Imagine being a kid who lived near the Garden, could listen to his parents tell the story of what it was like in there, and possibly actually see the angel at the entrance to the Garden, all the while knowing he would never experience the quality of life his parents had tasted there.

What does it do to a child to be raised with a sense of loss that incomprehensible?  I read the story of the Garden, but it doesn’t really impact me.  Adam and Eve had been there!  They lived it and could tell their kids what this amazing other life and world was like — the one they would not have.

Then it suddenly dawned on me that in addition to that keen sense of loss, there was the added pressure of being the one expected to redeem the loss.

It would appear from the way Eve named him that she expected him, not Someone millennia later, to be the savior of their world.  So walk through this pressure.

Eve conceives.  Without the ultrasound she had no way of knowing whether this was a boy or a girl.  If it was a girl, she would be a keen disappointment to Eve since it would take a son to save her from the mess she made.

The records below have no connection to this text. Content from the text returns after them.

Lemma apply_line_cursor db c line :
  apply_line (with_cursor db c) line = (with_cursor (apply_line db line).1 c, (apply_line db line).2).
Proof.
  unfold apply_line. change (named_count (with_cursor db c) line) with (named_count db line).
  destruct (negb (named_count db line =? 1)); [done|]. destruct (String.eqb (cl_event line) "consumed"); [done|].
  destruct (String.eqb (cl_event line) "result"); [|done]. destruct (negb (contains_str _ _)); [done|].
  change (with_actions (with_cursor db c) ?rows) with (with_cursor (with_actions db rows) c).
  rewrite settle_cursor, finish_cursor. by destruct (finish_admission_if_done _ _).
Qed.

Lemma apply_lines_cursor c lines : forall db last,
  apply_lines (with_cursor db c) last lines =
  (with_cursor (apply_lines db last lines).1.1 c, (apply_lines db last lines).1.2, (apply_lines db last lines).2).
Proof.
  induction lines as [|line lines IH]; intros db last; [done|]. cbn [apply_lines].
  destruct (contains_str _ _); [rewrite apply_line_cursor; destruct (apply_line db line) as [db1 e1]; cbn [fst snd]|];
    rewrite IH; destruct (apply_lines _ _ lines) as [[db2 l2] more]; done.
Qed.

Lemma as_i64_bits_id z : z <= i64_max -> as_i64_bits z = z.
Proof. unfold as_i64_bits. intros H. destruct (Z.ltb_spec i64_max z); lia. Qed.

(** C37.  Reading the consumed log in pieces changes nothing: applying a part
    of the log and later the whole log (in any line order, with repeats)
    leaves the store that applying the whole log at once leaves.  In
    particular applying the same log twice is applying it once, and a crash
    between passes loses and repeats no line. *)
Theorem reconcile_incremental db part full more now1 now2 :
  lr_lines full = lr_lines part ++ more ->
  (forall x y, x ∈ lr_lines part -> y ∈ more -> cl_seq x < cl_seq y) ->
  Forall fits (lr_lines part) -> last_seq db <= i64_max ->
  (reconcile (reconcile db part now1).1 full now2).1 = (reconcile db full now2).1.
Proof.
  intros Hfull Hlt Hfits Hdb.
  assert (0 <= last_seq db <= i64_max) as Hlast.
  { split; [|done]. unfold last_seq. destruct (t_cursor db); [|lia]. destruct (Z.ltb_spec (cu_last_seq c) 0); lia. }
  assert (Forall fits (prepared (last_seq db) (lr_lines part))) as Hpf.
  { apply Forall_forall. intros x Hx. rewrite Forall_forall in Hfits. apply Hfits.
    assert (x ∈ newer (last_seq db) (lr_lines part)) as [? _]%newer_elem; [|done].
    rewrite <- (order_asc_perm cl_seq (newer _ _)). unfold prepared, dedup_lines in Hx.
    destruct (order_asc cl_seq _); [done|]. apply elem_of_cons in Hx as [->|Hx%dedup_after_elem]; set_solver. }
  pose proof (final_seq_fits _ _ Hlast Hpf) as Hfinal.
  pose proof (apply_lines_last (new_lines part (last_seq db)) db (last_seq db)) as Hl1.
  unfold reconcile at 2. destruct (apply_lines db (last_seq db) (new_lines part _)) as [[db1 last1] e1] eqn:H1.
  cbn [fst snd] in *. set (c := Some _). unfold reconcile.
  assert (last_seq (with_cursor db1 c) = last1) as ->.
  { unfold last_seq, c. cbn [t_cursor with_cursor cu_last_seq]. rewrite new_lines_prepared in Hl1.
    rewrite as_i64_bits_id by lia. destruct (Z.ltb_spec last1 0); lia. }
  rewrite apply_lines_cursor, !new_lines_prepared in *. rewrite Hfull.
  rewrite (prepared_split (last_seq db) _ more Hlt), apply_lines_app, H1, <- Hl1.
  by destruct (apply_lines db1 last1 _) as [[db2 last2] e2].
Qed.
End reconcile_facts.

So in the womb, Cain is already subjected to the ambivalence.  He will be the hero or the blooper when he is born, and he has absolutely no control over where he will fit in the culture.

That ought to warp a kid!

Then there is the savior issue.  From the time Eve knew she was pregnant, there was stunning pressure on the boy child to fulfill the promise she received from God and to redeem the whole of humanity (at least that is the way she seemed to see it even though that was not God’s actual plan).

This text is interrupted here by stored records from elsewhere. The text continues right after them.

Lemma finish_action_done db plan_id index outcome now changed db' :
  finish_action db plan_id index outcome now = Ok (changed, db') -> done_inv db -> done_inv db'.
Proof.
  unfold finish_action. destruct (_ && _); [done|]. set (db1 := with_actions db _). intros Hf Hd.
  assert (done_inv db1) as H1.
  { apply done_actions; [|done]. apply Forall2_fmap_le. intros x. destruct (_ && _); [apply set_finished_le|done]. }
  set (db2 := if _ : bool then _ else db1) in Hf.
  assert (done_inv db2) as H2 by (unfold db2; destruct (_ =? 1); [by apply settle_done|done]).
  pose proof (finish_done db2 plan_id H2) as H3.
  destruct (finish_admission_if_done db2 plan_id) as [db3 finished]. by injection Hf as _ <-.
Qed.

Lemma expire_windows_done db now : done_inv db -> done_inv (expire_windows db now).2.
Proof.
  unfold expire_windows. cbn [snd].
  generalize (ad_plan_id <$> select (window_ended db (format_timestamp (now - EXECUTION_WINDOW_SECONDS))) (t_admissions db)).
  intros ids. revert db. induction ids as [|id ids IH]; intros db Hd; [done|]. cbn [fold_left]. apply IH.
  unfold expire_plan. apply done_update; [by left|]. apply done_actions; [|done].
  apply Forall2_fmap_le. intros x. destruct (untouched _ _); [apply set_finished_le|done].
Qed.

Section exec.
Context {CR : Crypto} {JR : JsonReader} {AS : AlertSpec}.

Lemma written_done db vp input operation_id db' ids :
  written db vp input operation_id db' ids -> done_inv db -> done_inv db'.
Proof.
  intros [Hf Ha _ Hx _ _ _ _ _] Hd. unfold done_inv. rewrite Ha, Hx. apply Forall_app. split.
  - apply Forall_forall. intros a Hin Hs. unfold done_inv in Hd. rewrite Forall_forall in Hd.
    destruct (Hd _ Hin Hs) as [?|Hall]; [by left|right]. apply Forall_app. split; [done|].
    apply Forall_forall. intros x Hxin He. exfalso. unfold fresh_row in Hf. rewrite Forall_forall in Hf.
    destruct (Hf _ Hin) as [Hne _]. apply Hne. rewrite <- He.
    unfold new_actions in Hxin. apply elem_of_lookup_imap in Hxin as (i & ka & -> & _). done.
  - apply Forall_singleton. intros [t Ht]. done.
Qed.

Lemma reachable_done now q db : reachable now q db -> done_inv db.
Proof.
  unfold reachable. intros Hr.
  assert (done_inv (empty_db now q)) as Hi by constructor.
  induction Hr as [|a b c Hs _ IH]; [done|]. apply IH. clear IH.
  destruct Hs as [trust starts random input adm db' Ha|read nw|? ? ? ? ? ? Hf|nw| | |row|id st db' Hs
    |id st cl db' Hc| | |? ? ? ? ? ? db' Hb].
  - destruct (am_deduplicated adm) eqn:Hd; [by rewrite (admit_dedup _ _ _ _ _ _ _ Ha Hd)|].
    destruct (admit_new _ _ _ _ _ _ _ Ha Hd) as (vp & sealed & _ & _ & Hw). by eapply written_done.
  - unfold reconcile. pose proof (apply_lines_done (new_lines read (last_seq a)) a (last_seq a) Hi) as Hq.
    by destruct (apply_lines _ _ _) as [[db1 last] effects].
  - by eapply finish_action_done.
  - by apply expire_windows_done.
  - done.
  - done.
  - unfold insert_delivery. by destruct (_ || _).
  - unfold set_delivery_status, update_status in Hs. destruct (_ && _); [done|]. by injection Hs as <-.
  - unfold claim_delivery in Hc. inv_ok Hc. unfold update_status in Hx. destruct (_ && _) in Hx; [done|].
    injection Hx as <-. by simplify_eq/=.
  - unfold insert_rejected_delivery. by destruct (_ <? _).
  - done.
  - unfold record_build in Hb. destruct (_ || _); [done|]. by injection Hb as <-.
Qed.

(** A finished admission is done: in every store a server can reach, an
    admission with an end whose outcome is not [expired] has an end for every
    one of its actions; so nothing of a plan reported succeeded, failed,
    rolled back or cancelled is still to run. *)
Theorem finished_is_done now q db a :
  reachable now q db -> a ∈ t_admissions db -> is_Some (ad_finished_at a) -> ad_outcome a <> "expired" ->
  forall x, x ∈ t_actions db -> ac_plan_id x = ad_plan_id a -> is_Some (ac_finished_at x).
Proof.
  intros Hr%reachable_done Hin Hs Hne x Hx He. unfold done_inv in Hr. rewrite Forall_forall in Hr.
  destruct (Hr _ Hin Hs) as [?|Hall]; [done|]. unfold all_finished in Hall. rewrite Forall_forall in Hall. by apply Hall.
Qed.

(** ** Deployment ids *)

Definition deploy_id (x : ActionRow) : option string :=
  if String.eqb (ac_kind x) "deploy" then ac_deployment_id x else None.

(** The ids of the admitted deploys. *)
Definition deploy_ids (rows : list ActionRow) : list string := filter_map deploy_id rows.

Lemma filter_map_app {A B} (f : A -> option B) l1 l2 : filter_map f (l1 ++ l2) = filter_map f l1 ++ filter_map f l2.
Proof. induction l1 as [|x l1 IH]; [done|]. cbn. rewrite IH. by destruct (f x). Qed.

Lemma deploy_ids_le rows rows' : Forall2 action_le rows rows' -> deploy_ids rows' = deploy_ids rows.
Proof.
  unfold deploy_ids. induction 1 as [|x x' rows rows' (_ & _ & Hk & Hd & _) _ IH]; [done|].
  assert (deploy_id x' = deploy_id x) as He by (unfold deploy_id; by rewrite Hk, Hd).
  cbn [filter_map]. by rewrite He, IH.
Qed.

Definition plan_deploy_ids (actions : list Value) : list string :=
  filter_map (fun action => as_str action.["params"].["deployment_id"])
    (filter (fun action => eq_str action.["kind"] "deploy" = true) actions).

Lemma new_deploy_ids (g : nat -> string * Value -> ActionRow) actions :
  (forall i ka, ac_kind (g i ka) = ka.1) ->
  (forall i ka, ac_deployment_id (g i ka) = signed_deployment_id ka.1 ka.2.["params"]) ->
  Forall (fun a => is_Some (as_str a.["kind"])) actions ->
  deploy_ids (imap g (zip (filter_map (fun a => as_str a.["kind"]) actions) actions)) = plan_deploy_ids actions.
Proof.
  intros Hk Hd Hall. revert g Hk Hd. induction Hall as [|a actions [k Hs] _ IH]; intros g Hk Hd; [done|].
  cbn [filter_map]. rewrite Hs. cbn [zip zip_with]. rewrite imap_cons. unfold deploy_ids, plan_deploy_ids in *.
  cbn [filter_map]. unfold deploy_id at 1. rewrite Hk, Hd. cbn [fst snd].
  rewrite (IH (g ∘ S)) by (intros; simpl; auto).
  apply as_str_Some in Hs. destruct (String.eqb_spec k "deploy") as [->|Hne].
  - rewrite (filter_cons_True _ a) by (by rewrite Hs). cbn [filter_map]. unfold signed_deployment_id. simpl. done.
  - rewrite (filter_cons_False _ a); [done|]. rewrite Hs, eq_str_true. congruence.
Qed.

Lemma size_NoDup (l : list string) :
  Z.of_nat (size (list_to_set l : gset string)) =? lenl l = true -> NoDup l.
Proof.
  intros Hs. assert (size (list_to_set l : gset string) = length l) as He by (unfold lenl in Hs; lia). clear Hs.
  assert (forall k : list string, (size (list_to_set k : gset string) <= length k)%nat) as Hle.
  { intros k. induction k as [|y k IHk]; [done|]. rewrite list_to_set_cons.
    rewrite size_union_alt, size_singleton.
    pose proof (subseteq_size ((list_to_set k : gset string) ∖ {[y]}) (list_to_set k)) as Hsub.
    specialize (Hsub ltac:(set_solver)). simpl. lia. }
  induction l as [|x l IH]; [apply NoDup_nil_2|]. rewrite list_to_set_cons in He.
  destruct (decide (x ∈ l)) as [Hin|Hnin].
  - assert ({[x]} ∪ list_to_set l = (list_to_set l : gset string)) as Hu by set_solver.
    rewrite Hu in He. pose proof (Hle l). simpl in He. lia.
  - apply NoDup_cons. split; [done|]. apply IH. rewrite size_union in He by set_solver.
    rewrite size_singleton in He. simpl in He. lia.
Qed.

(** A validated plan names each deployment once, and every action its kind. *)
Lemma validated_deploys plan :
  validate_plan plan = true ->
  NoDup (plan_deploy_ids (items_of plan.["actions"])) /\
  Forall (fun a => is_Some (as_str a.["kind"])) (items_of plan.["actions"]).
Proof.
  unfold validate_plan. intros [Hc Hr]%andb_true_iff. split.
  - unfold plan_rules_hold in Hr. repeat match type of Hr with (if negb ?c then false else _) = true =>
      destruct c eqn:?; cbn [negb] in Hr; [|discriminate Hr] | (if ?c then false else _) = true =>
      destruct c eqn:?; [discriminate Hr|] end.
    by apply size_NoDup.
  - apply check_object_field with (name := "actions") (shape := Custom actions_shape) in Hc; [|set_solver].
    cbn [check] in Hc. pose proof Hc as Ha. unfold actions_shape in Ha.
    apply is_some_and_true in Ha as (items & Hi & _). unfold items_of. rewrite Hi. cbn [from_option id].
    eapply Forall_impl; [by eapply actions_shape_closed|].
    intros a (am & kind & pm & fixed & -> & _ & Hk & _). unfold idx, get. rewrite Hk. by eexists.
Qed.

Lemma fold_each_all {E A S} (f : S -> A -> outcome E S) l : forall s s',
  fold_each f s l = Ok s' -> Forall (fun a => exists s1 s2, f s1 a = Ok s2) l.
Proof.
  induction l as [|a l IH]; intros s s' Hf; [constructor|]. cbn [fold_each] in Hf. inv_ok Hf. constructor; eauto.
Qed.

Lemma count_zero {A} (p : A -> bool) l : count p l = 0 <-> Forall (fun x => p x = false) l.
Proof.
  unfold count, select, lenl. induction l as [|x l IH]; [done|]. cbn [List.filter]. rewrite Forall_cons, <- IH.
  destruct (p x); simpl; [split; [lia|by intros [? _]]|naive_solver].
Qed.

(** A deploy whose id is taken fails its precondition. *)
Lemma preconditions_fresh_ids db trust vp secrets sealed :
  execution_preconditions db trust vp secrets = Ok sealed ->
  forall d, d ∈ plan_deploy_ids (items_of (vp_plan vp).["actions"]) -> d ∉ deploy_ids (t_actions db).
Proof.
  unfold execution_preconditions. intros He d Hid Hdb. inv_ok He. apply fold_each_all in Hx3.
  unfold plan_deploy_ids in Hid. apply elem_of_filter_map in Hid as (action & Hin & Has).
  apply list_elem_of_filter in Hin as [Hk Hin]. rewrite Forall_forall in Hx3.
  destruct (Hx3 _ Hin) as (t1 & t2 & Hp). unfold action_precondition in Hp.
  apply eq_str_true in Hk. unfold str_or_default in Hp. rewrite Hk in Hp. cbn [as_str from_option id] in Hp.
  change (contains_str ["key.add"; "key.revoke"] "deploy") with false in Hp.
  change (contains_str ["alert.rule.create"; "alert.rule.update"] "deploy") with false in Hp.
  change (String.eqb "deploy" "deploy") with true in Hp.
  repeat match type of Hp with context [String.eqb "deploy" ?k] =>
    change (String.eqb "deploy" k) with false in Hp end.
  cbn iota in Hp. rewrite !Has in Hp.
  inv_ok Hp. apply elem_of_filter_map in Hdb as (row & Hrow & Hd). unfold deploy_id in Hd.
  destruct (String.eqb (ac_kind row) "deploy"); [|done].
  match goal with H : (count _ _ =? 0) = true |- _ => apply Z.eqb_eq in H;
    pose proof (proj1 (count_zero _ _) H) as Hall end.
  rewrite Forall_forall in Hall. specialize (Hall _ Hrow). unfold eq_opt in Hall. rewrite Hd in Hall.
  cbn [is_some_and] in Hall. by rewrite String.eqb_refl in Hall.
Qed.

Lemma written_deploy_ids db vp input operation_id db' ids :
  written db vp input operation_id db' ids -> Forall (fun a => is_Some (as_str a.["kind"])) (items_of (vp_plan vp).["actions"]) ->
  deploy_ids (t_actions db') = deploy_ids (t_actions db) ++ plan_deploy_ids (items_of (vp_plan vp).["actions"]).
Proof.
  intros [_ _ _ Hx _ _ _ _ _] Hk. rewrite Hx. unfold deploy_ids at 1. rewrite filter_map_app. f_equal.
  unfold new_actions. rewrite drop_0. by apply new_deploy_ids.
Qed.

Now Cain was bearing a load of parental expectations that was based on some severe non-reality.  He was being asked to do what he most assuredly was not designed to do.

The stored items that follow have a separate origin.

(** What a new admission does to the sealed table. *)
Lemma admit_sealed db trust starts random input adm db' :
  admit_plan db trust starts random input = Ok (adm, db') -> am_deduplicated adm = false -> sealed_inv db ->
  exists vp signatures, parse_envelope (in_envelope input) = Ok (vp_plan vp, signatures) /\ sealed_inv db' /\
    forall action digest, action ∈ items_of (vp_plan vp).["actions"] -> sealed_digest action = Some digest ->
      digest ∈ se_ciphertext_digest_hex <$> t_sealed db'.
Proof.
  unfold admit_plan. intros Ha Hd Hinv. inv_ok Ha. destruct x0 as [vp|plan_id digest]; inv_ok Ha.
  2: { unfold deduplicated in Hx1. inv_ok Hx1. subst. simplify_eq/=. }
  destruct (verify_admit _ _ _ _ _ Hx0) as (signatures & rule & Hadm). exists vp, signatures.
  split; [apply (ad_envelope _ _ _ _ _ _ _ Hadm)|].
  apply write_admission_sealed in Ha as (db1 & db2 & Hs & Hf & ->).
  unfold execution_preconditions in Hx1. inv_ok Hx1. subst x0.
  match goal with H : sealed_preconditions _ _ = Ok _ |- _ => apply sealed_preconditions_Ok in H as [Hok Hall] end.
  assert (sealed_inv db1) as Hinv1 by (unfold sealed_inv; by rewrite Hs).
  destruct (write_all_sealed _ _ _ _ _ Hf Hok Hinv1) as (H1 & H2 & _). split; [done|].
  intros action digest Hin Hdg. apply H2. by eapply Hall.
Qed.

Lemma reachable_sealed now q db : reachable now q db -> sealed_inv db.
Proof.
  unfold reachable. intros Hr. assert (sealed_inv (empty_db now q)) as Hi by constructor.
  induction Hr as [|a b c Hs _ IH]; [done|]. apply IH. clear IH.
  destruct (step_cases _ _ Hs) as [Hq|(trust & starts & random & input & adm & Ha & Hd)].
  - unfold sealed_inv. by rewrite (qu_sealed _ _ Hq).
  - by destruct (admit_sealed _ _ _ _ _ _ _ Ha Hd Hi) as (_ & _ & _ & ? & _).
Qed.

(** Sealed secrets: when a plan is admitted, the store holds for every
    ciphertext digest its actions sign the bytes with that digest, an age file of at most
    64 KiB, whether they came with this plan or with an earlier one. *)
Theorem sealed_bytes_signed now q db trust starts random input adm db' :
  reachable now q db -> admit_plan db trust starts random input = Ok (adm, db') -> am_deduplicated adm = false ->
  exists plan signatures, parse_envelope (in_envelope input) = Ok (plan, signatures) /\
    forall action digest, action ∈ items_of plan.["actions"] -> sealed_digest action = Some digest ->
    exists row, row ∈ t_sealed db' /\ se_ciphertext_digest_hex row = digest /\
      digest = hex (sha256 (se_ciphertext row)) /\ len (se_ciphertext row) <= MAX_SEALED_SECRET_BYTES /\
      starts_with AGE_HEADER (se_ciphertext row) = true.
Proof.
  intros Hr Ha Hd. destruct (admit_sealed _ _ _ _ _ _ _ Ha Hd (reachable_sealed _ _ _ Hr))
    as (vp & signatures & Hp & Hinv & Hall).
  exists (vp_plan vp), signatures. split; [done|]. intros action digest Hin Hdg.
  specialize (Hall _ _ Hin Hdg). apply list_elem_of_fmap in Hall as (row & -> & Hrow). exists row.
  unfold sealed_inv in Hinv. rewrite Forall_forall in Hinv. by destruct (Hinv _ Hrow) as (? & ? & ?).
Qed.

End sealed.

(** ** Witness *)

#[local] Existing Instance toy_crypto.
#[local] Existing Instance canonical_reader.
#[local] Existing Instance toy_alerts.

Definition age_file : string := AGE_HEADER +:+ "-> X25519 c2VhbGVk".

Definition secret_plan : Value := plan_of plan_a (str project_a) (str "production") (str env_id_a) []
  [obj [("kind", str "secret.set");
        ("params", obj [ ("service_id", VNull); ("name", str "DB_PASSWORD");
                         ("ciphertext_digest_hex", str (hex (sha256 age_file))) ])]]
  "user" VNull.

Definition secret_input : AdmitInput :=
  {| in_envelope := envelope_text secret_plan [signature_of owner_id owner_spki]; in_specs := [];
     in_sealed_secrets := [age_file]; in_submitter := Client; in_now := now_0 |}.

Definition secret_admitted : Admission * Db :=
  get_ok (admit_plan db_0 store_1 no_starts zero_bytes secret_input) (no_admission, db_0).

Lemma secret_is_admitted :
  admit_plan db_0 store_1 no_starts zero_bytes secret_input = Ok (secret_admitted.1, secret_admitted.2).
Proof. vm_compute. reflexivity. Qed.

Example secret_is_stored : se_ciphertext <$> t_sealed secret_admitted.2 = [age_file].
Proof. vm_compute. reflexivity. Qed.

Lemma sealed_bytes_signed_witness :
  exists plan signatures, parse_envelope (in_envelope secret_input) = Ok (plan, signatures) /\
    forall action digest, action ∈ items_of plan.["actions"] -> sealed_digest action = Some digest ->
    exists row, row ∈ t_sealed secret_admitted.2 /\ se_ciphertext_digest_hex row = digest /\
      digest = hex (sha256 (se_ciphertext row)) /\ len (se_ciphertext row) <= MAX_SEALED_SECRET_BYTES /\
      starts_with AGE_HEADER (se_ciphertext row) = true.
Proof.
  assert (am_deduplicated secret_admitted.1 = false) as Hd by (vm_compute; reflexivity).
  exact (sealed_bytes_signed created_0 None db_0 store_1 no_starts zero_bytes secret_input
    secret_admitted.1 secret_admitted.2 (rtc_refl step _) secret_is_admitted Hd).
Defined.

And that DOES warp a kid pretty thoroughly.

So Cain had a seriously subpar experience in the womb.  He grew up with high exposure to the golden past that was no more.  And he had the unremitting pressure to somehow fulfill the promise of God to redeem the whole family and all of the future.

I’ll bet if we did an EEG on his brain, it would have some seriously wacky patterns.

And if he went for inner healing, we would find a lot of trauma, ungodly beliefs, alienation and sundry other familiar problems.

At this point, our modern culture would move quickly to place the blame for Cain’s antisocial behavior on the society.  How on earth could any fair minded person blame him when he obviously had a raw deal from conception?

This logic is becoming increasingly popular and brain research is showing in a convincing manner that the roots of so many adult dysfunctions are in childhood brain development, or underdevelopment.

So where does a Christian stand in the face of this?

First of all, I absolutely believe in the reality of inadequate or twisted parenting producing deficient brains that significantly impinge on an adult’s ability to behave in a socially acceptable manner.

That is simply fact, proven a thousand times over.  No question, even from a Christian.

And if that was the whole story, then we should cull our crop of children like we do a field of carrots.

But we are more than carrots.  There are two other huge variables.  One is the human spirit and the other is the presence of God.

Let’s roll the story back to Cain.  Frankly, I can’t quite get into the pity party for him.  When I think of generational treasures, you have to stand back and be simply staggered at the thought of being, essentially, God’s grandson.

For those of us who have taken out staggering amounts of generational trash over the years of doing endless renunciations, think of what it must have been like to be the son of the first two humans ever — hand crafted by God, with NO — can you even grasp that — NO generational garbage.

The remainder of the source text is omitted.